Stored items
(* ===== verification/ServerConfig.v ===== *)
(** * The configuration (src/PSS_ASIO/Common/serverconfig.{h,cpp}, serverconfigtype.h)

    [read_server_config_file] reads a JSON file into the lists the other components are started from.
    Only the error of an invalid text is caught: a value of the wrong type, or a value that is missing,
    throws [json::type_error], which ends the process.

    [json] is a value of nlohmann::json (src/third_include/json/json.hpp) with the operations the reader
    uses of it: access by a key, which gives null for a key that is not there; the loop over the elements
    of a value; and the conversions.  The text itself is parsed by the library; here the file is the
    value the parser gives, or nothing when it is no JSON. *)

From Stdlib Require Import ZArith Lia.
From S2P Require Import Prelude Define Listeners WorkThread.
From stdpp Require Import base numbers list gmap strings.
Local Open Scope Z_scope.

(** ** nlohmann::json *)

(** A number is an integer of 64 bits, or a floating point number given by its integral part. *)
Inductive json :=
| JNull
| JBool (b : bool)
| JInteger (z : Z)
| JFloat (integral : Z)
| JString (s : string)
| JArray (l : list json)
| JObject (l : list (string * json)).

(** A value, the [type_error] of the given number, or undefined behaviour. *)
Inductive result (A : Type) := Value (a : A) | Type_error (id : Z) | Undefined.
Arguments Value {A}.
Arguments Type_error {A}.
Arguments Undefined {A}.

Definition rbind {A B} (m : result A) (k : A → result B) : result B :=
  match m with Value a => k a | Type_error e => Type_error e | Undefined => Undefined end.
Notation "'let!' x ':=' m 'in' k" := (rbind m (fun x => k)) (at level 200, x name, m at level 100, k at level 200, right associativity).

Fixpoint collect {A B} (f : A → result B) (l : list A) : result (list B) :=
  match l with
  | [] => Value []
  | a :: l => let! b := f a in let! bs := collect f l in Value (b :: bs)
  end.

Fixpoint assoc (key : string) (l : list (string * json)) : json :=
  match l with
  | [] => JNull
  | (k, v) :: l => if String.eqb k key then v else assoc key l
  end.

(** [operator[]] with a key. *)
Definition at_key (j : json) (key : string) : result json :=
  match j with
  | JNull => Value JNull
  | JObject l => Value (assoc key l)
  | _ => Type_error 305
  end.

(** The values a loop over [j] visits; the loop over a value that is no container visits the value. *)
Definition elements (j : json) : list json :=
  match j with
  | JNull => []
  | JArray l => l
  | JObject l => map snd l
  | _ => [j]
  end.

(** The conversion to an integer type ([wrap] is the conversion between integers). *)
Definition get_number (wrap : Z → Z) (j : json) : result Z :=
  match j with
  | JInteger z => Value (wrap z)
  | JFloat t => if wrap t =? t then Value t else Undefined
  | JBool b => Value (Z.b2z b)
  | _ => Type_error 302
  end.
Definition get_string (j : json) : result string := match j with JString s => Value s | _ => Type_error 302 end.
Definition get_bool (j : json) : result bool := match j with JBool b => Value b | _ => Type_error 302 end.

Definition number_at (wrap : Z → Z) (j : json) (key : string) : result Z := let! v := at_key j key in get_number wrap v.
Definition string_at (j : json) (key : string) : result string := let! v := at_key j key in get_string v.
Definition bool_at (j : json) (key : string) : result bool := let! v := at_key j key in get_bool v.

(** ** The configuration *)

Record CConfigWorkThread := mkWorkThread {
  linux_daemonize_ : Z;                    (* int, as all of them *)
  work_thread_count_ : Z;
  work_timeout_seconds_ : Z;
  s2s_timeout_seconds_ : Z;
  client_connect_timeout_ : Z;
  logic_thread_bind_cpu_ : Z;
}.
Definition CConfigWorkThread_new : CConfigWorkThread := mkWorkThread 0 1 60 60 0 0.

Record CConfigPacketParseInfo := mkPacketParse {
  config_parse_id_ : Z;                    (* int *)
  packet_parse_path_ : string;
  packet_parse_file_name_ : string;
}.

Record CConfigConsole := mkConsole {
  file_output_ : bool;
  file_count_ : Z;                         (* int *)
  max_file_size_ : Z;                      (* int *)
  file_name_ : string;
  output_level_ : string;
}.
Definition CConfigConsole_new : CConfigConsole := mkConsole false 3 1048576 EmptyString "debug".

Record CServerConfig := mkServerConfig {
  config_packet_list_ : list CConfigPacketParseInfo;
  config_logic_list_ : list config_logic;
  tcp_list_ : list CConfigNetIO;           (* config_tcp_list_ ... config_tty_list_ *)
  udp_list_ : list CConfigNetIO;
  kcp_list_ : list CConfigNetIO;
  tty_list_ : list CTTyIO;
  config_output_ : CConfigConsole;
  config_work_thread_ : CConfigWorkThread;
}.
Definition CServerConfig_new : CServerConfig := mkServerConfig [] [] [] [] [] [] CConfigConsole_new CConfigWorkThread_new.

(** ** Reading *)

Definition read_work_thread (j : json) : result CConfigWorkThread :=
  let! count := number_at i32 j "work thread count" in
  let! timeout := number_at i32 j "work time check" in
  let! s2s := number_at i32 j "server to server time check" in
  let! connect := number_at i32 j "client connect timeout" in
  let! daemonize := number_at i32 j "linux daemonize" in
  let! bind := number_at i32 j "logic thread bind cpu" in
  Value (mkWorkThread daemonize count timeout s2s connect bind).

Definition read_packet_parse (j : json) : result CConfigPacketParseInfo :=
  let! id := number_at i32 j "packet parse id" in
  let! path := string_at j "packet parse path" in
  let! file := string_at j "packet parse file" in
  Value (mkPacketParse id path file).

Definition read_logic (j : json) : result config_logic :=
  let! path := string_at j "logic path" in
  let! file := string_at j "logic file" in
  let! param := string_at j "logic param" in
  Value (mkConfigLogic path file param).

(** The fields all listeners share. *)
Definition read_netio (ip port : string) (j : json) : result CConfigNetIO :=
  let! ip := string_at j ip in
  let! port := number_at u16 j port in
  let! id := number_at u32 j "packet parse id" in
  let! recv := number_at u32 j "recv buff size" in
  let! send := number_at u32 j "send buff size" in
  Value (CConfigNetIO_default <| ip_ := ip |> <| port_ := port |> <| packet_parse_id_ := id |>
           <| recv_buff_size_ := recv |> <| send_buff_size_ := send |>).

(** A string that may be null. *)
Definition null_or_string (v : json) : result string := match v with JNull => Value EmptyString | _ => get_string v end.
Definition optional_string (j : json) (key : string) : result string := let! v := at_key j key in null_or_string v.

Definition read_tcp (j : json) : result CConfigNetIO :=
  let! netio := read_netio "tcp ip" "tcp port" j in
  let! password := optional_string j "ssl server password" in
  let! pem := optional_string j "ssl server pem file" in
  let! dh := optional_string j "ssl dh pem file" in
  Value (netio <| ssl_server_password_ := password |> <| ssl_server_pem_file_ := pem |> <| ssl_dh_pem_file_ := dh |>).

Definition read_udp (j : json) : result CConfigNetIO :=
  let! netio := read_netio "udp ip" "udp port" j in
  let! type := at_key j "udp type" in
  match type with
  | JString s => Value (if String.eqb s "BROADCAST" then netio <| em_net_type_ := NET_TYPE_BROADCAST |> else netio)
  | _ => Value netio
  end.

Definition read_kcp (j : json) : result CConfigNetIO := read_netio "udp ip" "udp port" j.

Definition read_tty (j : json) : result CTTyIO :=
  let! name := string_at j "port name" in
  let! port := number_at u32 j "serial port" in
  let! char_size := number_at i32 j "char size" in
  let! id := number_at u32 j "packet parse id" in
  let! recv := number_at u32 j "recv buff size" in
  let! send := number_at u32 j "send buff size" in
  Value (mkTTyIO name port char_size id recv send).

Definition read_console (j : json) : result CConfigConsole :=
  let! file_output := bool_at j "file write" in
  let! count := number_at i32 j "log file count" in
  let! size := number_at u32 j "max log file size" in
  let! name := string_at j "file name" in
  let! level := string_at j "output level" in
  Value (mkConsole file_output count (i32 (u32 (size * 1024))) name level).

(** One of the lists. *)
Definition read_list {A} (read : json → result A) (j : json) (key : string) : result (list A) :=
  let! l := at_key j key in collect read (elements l).

(** [read_server_config_file]; [file] is what the JSON parser makes of the text. *)
Definition read_server_config_file (c : CServerConfig) (file : option json) : result (bool * CServerConfig) :=
  match file with
  | None => Value (false, c)
  | Some j =>
      let! work := at_key j "work thread" in
      let! work := read_work_thread work in
      let! packets := read_list read_packet_parse j "packet parse library" in
      let! logics := read_list read_logic j "logic library" in
      let! tcps := read_list read_tcp j "tcp server" in
      let! udps := read_list read_udp j "udp server" in
      let! kcps := read_list read_kcp j "kcp server" in
      let! ttys := read_list read_tty j "tty server" in
      let! output := at_key j "console output" in
      let! output := read_console output in
      Value (true, mkServerConfig (config_packet_list_ c ++ packets) (config_logic_list_ c ++ logics) (tcp_list_ c ++ tcps)
                     (udp_list_ c ++ udps) (kcp_list_ c ++ kcps) (tty_list_ c ++ ttys) output work)
  end.

(** ** What a configuration can hold *)

Definition is_int (z : Z) : Prop := i32 z = z.
Definition is_uint (z : Z) : Prop := u32 z = z.

Definition work_ok (w : CConfigWorkThread) : Prop :=
  is_int (linux_daemonize_ w) ∧ is_int (work_thread_count_ w) ∧ is_int (work_timeout_seconds_ w) ∧
  is_int (s2s_timeout_seconds_ w) ∧ is_int (client_connect_timeout_ w) ∧ is_int (logic_thread_bind_cpu_ w).
Definition netio_ok (n : CConfigNetIO) : Prop :=
  u16 (port_ n) = port_ n ∧ is_uint (packet_parse_id_ n) ∧ is_uint (recv_buff_size_ n) ∧ is_uint (send_buff_size_ n) ∧
  protocol_type_ n = CONNECT_IO_TCP.
Definition no_ssl (n : CConfigNetIO) : Prop :=
  ssl_server_password_ n = EmptyString ∧ ssl_server_pem_file_ n = EmptyString ∧ ssl_dh_pem_file_ n = EmptyString.
Definition tcp_ok (n : CConfigNetIO) : Prop := netio_ok n ∧ em_net_type_ n = NET_TYPE_POINT_TO_POINT.
Definition udp_ok (n : CConfigNetIO) : Prop := netio_ok n ∧ no_ssl n.
Definition kcp_ok (n : CConfigNetIO) : Prop := netio_ok n ∧ no_ssl n ∧ em_net_type_ n = NET_TYPE_POINT_TO_POINT.
Definition tty_ok (t : CTTyIO) : Prop :=
  is_uint (tty_port_ t) ∧ is_int (char_size_ t) ∧ is_uint (tty_packet_parse_id_ t) ∧ is_uint (tty_recv_buff_size_ t) ∧
  is_uint (tty_send_buff_size_ t).

(** The size of a log file is given in kilobytes and kept in bytes. *)
Definition console_ok (c : CConfigConsole) : Prop := is_int (file_count_ c) ∧ is_int (max_file_size_ c) ∧ max_file_size_ c mod 1024 = 0.

Record config_ok (c : CServerConfig) : Prop := {
  ok_packets : Forall (λ p, is_int (config_parse_id_ p)) (config_packet_list_ c);
  ok_tcp : Forall tcp_ok (tcp_list_ c);
  ok_udp : Forall udp_ok (udp_list_ c);
  ok_kcp : Forall kcp_ok (kcp_list_ c);
  ok_tty : Forall tty_ok (tty_list_ c);
  ok_output : console_ok (config_output_ c);
  ok_work : work_ok (config_work_thread_ c);
}.

Lemma collect_Forall {A B} (f : A → result B) (P : B → Prop) : (∀ a b, f a = Value b → P b) →
  ∀ l bs, collect f l = Value bs → Forall P bs.
Proof.
  intros H. induction l as [|a l IH]; cbn; intros bs E; [by injection E as <-|].
  destruct (f a) as [b| |] eqn:Eb; try done. cbn in E. destruct (collect f l) as [bs'| |]; try done. injection E as <-.
  constructor; [by apply H in Eb | by apply IH].
Qed.

(** ** What is read fits *)

Lemma rbind_inv {A B} (m : result A) (k : A → result B) b : rbind m k = Value b → ∃ a, m = Value a ∧ k a = Value b.
Proof. destruct m; [by eauto|done|done]. Qed.

Ltac unbind := repeat match goal with
  | H : rbind _ _ = Value _ |- _ => apply rbind_inv in H as (? & ? & H)
  | H : Value _ = Value _ |- _ => injection H as H; try subst
  end.

Class Wraps (wrap : Z → Z) := { wrap_idem z : wrap (wrap z) = wrap z; wrap_bit b : wrap (Z.b2z b) = Z.b2z b }.
#[local] Instance u16_wraps : Wraps u16.
Proof. split; [intros; apply Z.mod_mod; lia | by intros []]. Qed.
#[local] Instance u32_wraps : Wraps u32.
Proof. split; [intros; apply Z.mod_mod; lia | by intros []]. Qed.
#[local] Instance i32_wraps : Wraps i32.
Proof.
  split; [|by intros []]. intros z. unfold i32, swrap. by rewrite Z.sub_add, Z.mod_mod.
Qed.

Lemma number_fits wrap `{!Wraps wrap} j key z : number_at wrap j key = Value z → wrap z = z.
Proof.
  unfold number_at. intros H. apply rbind_inv in H as (v & _ & H). destruct v as [|b|n|t| | |]; cbn in *; try done.
  1,2: injection H as <-.
  - apply wrap_bit.
  - apply wrap_idem.
  - destruct (Z.eqb_spec (wrap t) t); [by injection H as <-|done].
Qed.

Lemma netio_fits ip port j n : read_netio ip port j = Value n → kcp_ok n.
Proof.
  unfold read_netio. intros H. unbind. split; [|done]. split_and!; cbn; [eapply number_fits; [apply _|eassumption]..|done].
Qed.

Lemma tcp_fits j n : read_tcp j = Value n → tcp_ok n.
Proof. unfold read_tcp. intros H. unbind. by destruct (netio_fits _ _ _ _ H0) as (? & _ & ?). Qed.

Lemma udp_fits j n : read_udp j = Value n → udp_ok n.
Proof.
  unfold read_udp. intros H. unbind. destruct (netio_fits _ _ _ _ H0) as (? & ? & _).
  destruct x0; unbind; try done. by destruct (String.eqb _ _).
Qed.

Lemma tty_fits j t : read_tty j = Value t → tty_ok t.
Proof. unfold read_tty. intros H. unbind. split_and!; cbn; (eapply number_fits; [apply _|eassumption]). Qed.
Definition do_message_declaration (c : CCommandInfo) : string :=
  if has (message_in_ c) && has (message_out_ c) then
    cat [tab; "void do_message_"; command_macro_ c; "(uint32 connect_id, uint32 command_id, "; message_in_ c; "& recv, "; message_out_ c; "& send);"; nl]
  else if has (message_in_ c) && negb (has (message_out_ c)) then
    cat [tab; "void do_message_"; command_macro_ c; "(uint32 connect_id, uint32 command_id, "; message_in_ c; "& recv);"; nl]
  else EmptyString.

Definition send_message_declaration (m : string) : string := cat [tab; "void send_message_"; m; "(uint32 connect_id, "; m; "& send);"; nl].

Definition make_do_message_h_file (e : env) d fs : bool * files :=
  let file := cat [project_path d; "/"; project d; "_do_message.h"] in
  match create_logic_file e fs file with
  | None => (false, fs)
  | Some fs =>
      (true, <[file := cat ["#pragma once"; nl; nl; "#include "; dq; project d; "_type.hpp"; dq; nl; "#include "; dq; "IFrameObject.h"; dq; nl; nl;
                            "class C"; project d; "_do_message"; nl; "{"; nl; "public:"; nl;
                            tab; "void set_frame_object(ISessionService* session_service);"; nl;
                            cat_map do_message_declaration (command_list_ d); cat_map send_message_declaration (asyn_message_list_ d);
                            "private:"; nl; tab; "ISessionService* session_service_ = nullptr;"; nl; "};"; nl]]> fs)
  end.
(** X13. A Record, Track or Delete command whose fourth byte is not 'g' or
    'G' is not rejected: with the stored track and group in range it is
    answered ACK, the stored event, track and group stay as they are and the
    [updated] flag is set, so the event stored by an earlier command is
    published again. *)
Theorem processUART_republishes_stored_event (s : System) (b0 b1 b2 b3 b4 b5 : Z) :
  In b0 [SERIAL_CMD_RECORD_LC; SERIAL_CMD_RECORD_UC; SERIAL_CMD_ADD_TRACK2GROUP_LC;
         SERIAL_CMD_ADD_TRACK2GROUP_UC; SERIAL_CMD_RMV_TRACK_GROUP_LC;
         SERIAL_CMD_RMV_TRACK_GROUP_UC] ->
  b3 <> SERIAL_CMD_GROUP_SELECT_LC -> b3 <> SERIAL_CMD_GROUP_SELECT_UC ->
  valid_terminator (looper s) b5 = true ->
  cc_in_range (cc s) = true ->
  processUART [b0; b1; b2; b3; b4; b5] s
  = Some (mkSystem (looper s) (set_cc_updated true (cc s)), [SERIAL_CMD_ACCEPTED]).
Proof.
  intros Hb0 Hlc Huc Hterm Hcc. unfold processUART.
  cbn [lookup list_lookup SERIAL_CMD_OFFSET SERIAL_TRACK_UPPER_DIGIT
       SERIAL_TRACK_LOWER_DIGIT SERIAL_SUB_CMD_OFFSET SERIAL_TRACK_GROUP_LOWER_DIGIT
       SERIAL_LAST_CHAR mbind option_bind].
  unfold valid_terminator in Hterm. apply negb_true_iff in Hterm. rewrite Hterm.
  assert (Hsub : is_group_subcmd b3 = false).
  { unfold is_group_subcmd.
    destruct (Z.eqb_spec b3 SERIAL_CMD_GROUP_SELECT_LC); [done|].
    destruct (Z.eqb_spec b3 SERIAL_CMD_GROUP_SELECT_UC); done. }
  unfold cc_in_range in Hcc.
  cbn [In] in Hb0.
  destruct Hb0 as [<-|[<-|[<-|[<-|[<-|[<-|[]]]]]]];
    cbn [processUART_switch Z.eqb Pos.eqb orb SERIAL_CMD_OVERDUB_LC SERIAL_CMD_OVERDUB_UC
         SERIAL_CMD_RECORD_LC SERIAL_CMD_RECORD_UC SERIAL_CMD_TRACK_MUTE_LC
         SERIAL_CMD_TRACK_MUTE_UC SERIAL_CMD_TRACK_UNMUTE_LC SERIAL_CMD_TRACK_UNMUTE_UC
         SERIAL_CMD_ADD_TRACK2GROUP_LC SERIAL_CMD_ADD_TRACK2GROUP_UC
         SERIAL_CMD_RMV_TRACK_GROUP_LC SERIAL_CMD_RMV_TRACK_GROUP_UC];
    rewrite Hsub, Hcc; cbn [negb andb]; by rewrite set_exitNow_same.
Qed.
(** * EchoLecture: the speech-synchronisation core, embedded in Rocq

    Shallow embedding of
    - the chunker ([splitLongSentence], [chunkText]) and the playback driver
      (the hook [useSpeechSynthesis]),
    - the edit reconciler [remapIndexAfterEdit] of the SuperDoc reader,
    - the reading history store of [lib/readingHistory.ts].

    A JavaScript string is a sequence of UTF-16 code units; it is modelled
    as a list of code units, each one a number of type [N].  Indices and
    the other JavaScript numbers the code computes with are integers and
    are modelled in [Z]. *)

From Stdlib Require Import Ascii String.
From Stdlib Require QArith Sorted Permutation.
From Stdlib Require Import List ZArith NArith Lia Bool.
Import ListNotations.

(** ** JavaScript string primitives used by the sources *)

Module JS.

Definition char := N.
Definition jsstring := list char.

(** An ASCII literal of the source as a list of code units. *)
Definition lit (s : string) : jsstring :=
  map N_of_ascii (list_ascii_of_string s).

Definition SP : char := 32%N.

(** The regular expression class [\s], which is also the set of characters
    [String.prototype.trim] removes: WhiteSpace and LineTerminator. *)
Definition is_space (c : char) : bool :=
  ((9 <=? c) && (c <=? 13) || (c =? 32) || (c =? 160) || (c =? 5760)
   || (8192 <=? c) && (c <=? 8202) || (c =? 8232) || (c =? 8233)
   || (c =? 8239) || (c =? 8287) || (c =? 12288) || (c =? 65279))%N.

Fixpoint takeWhile (p : char -> bool) (s : jsstring) : jsstring :=
  match s with
  | [] => []
  | c :: r => if p c then c :: takeWhile p r else []
  end.

Fixpoint dropWhile (p : char -> bool) (s : jsstring) : jsstring :=
  match s with
  | [] => []
  | c :: r => if p c then dropWhile p r else s
  end.

Definition trimStart (s : jsstring) : jsstring := dropWhile is_space s.
Definition trimEnd (s : jsstring) : jsstring := rev (dropWhile is_space (rev s)).

(** [s.trim()] *)
Definition trim (s : jsstring) : jsstring := trimEnd (trimStart s).

(** [s.replace(/\s+/g, " ")]: every maximal run of whitespace becomes one
    space.  [in_run] tells that the previous character belonged to the run
    being replaced. *)
Fixpoint replace_ws_from (in_run : bool) (s : jsstring) : jsstring :=
  match s with
  | [] => []
  | c :: r =>
      if is_space c
      then (if in_run then replace_ws_from true r else SP :: replace_ws_from true r)
      else c :: replace_ws_from false r
  end.

Definition replace_ws (s : jsstring) : jsstring := replace_ws_from false s.

(** [s.split(/\s+/)]: the pieces between the maximal runs of whitespace,
    the empty pieces at both ends included.  [cur] is the piece being read,
    reversed. *)
Fixpoint split_ws_from (cur : jsstring) (in_run : bool) (s : jsstring) : list jsstring :=
  match s with
  | [] => [rev cur]
  | c :: r =>
      if is_space c
      then (if in_run then split_ws_from [] true r
            else rev cur :: split_ws_from [] true r)
      else split_ws_from (c :: cur) false r
  end.

Definition split_ws (s : jsstring) : list jsstring := split_ws_from [] false s.

(** [Math.max(min, Math.min(max, value))], the [clamp] helper of the readers. *)
Definition clamp (value min max : Z) : Z := Z.max min (Z.min max value).

(** [s.slice(from, to)] with the relative-index rule of the language. *)
Definition slice_index (len i : Z) : Z :=
  if (i <? 0)%Z then Z.max (len + i) 0 else Z.min i len.

Definition slice (s : jsstring) (from to : Z) : jsstring :=
  let len := Z.of_nat (length s) in
  let a := slice_index len from in
  let b := slice_index len to in
  firstn (Z.to_nat (b - a)) (skipn (Z.to_nat a) s).

Fixpoint starts_with (pat s : jsstring) : bool :=
  match pat, s with
  | [], _ => true
  | _ :: _, [] => false
  | p :: pat', c :: s' => (p =? c)%N && starts_with pat' s'
  end.

(** [s.indexOf(pat)] searched from position [i] of the whole string, of
    which [s] is the part still to search. *)
Fixpoint indexOf_from (pat s : jsstring) (i : Z) : Z :=
  if starts_with pat s then i
  else match s with
       | [] => (-1)%Z
       | _ :: r => indexOf_from pat r (i + 1)%Z
       end.

Definition indexOf (s pat : jsstring) : Z := indexOf_from pat s 0%Z.

End JS.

# Exercise goal
Filter the records above and copy every line that contains the word "JNull".

# Reply
| JNull
  | [] => JNull
  | JNull => Value JNull
  | JNull => []
Definition null_or_string (v : json) : result string := match v with JNull => Value EmptyString | _ => get_string v end.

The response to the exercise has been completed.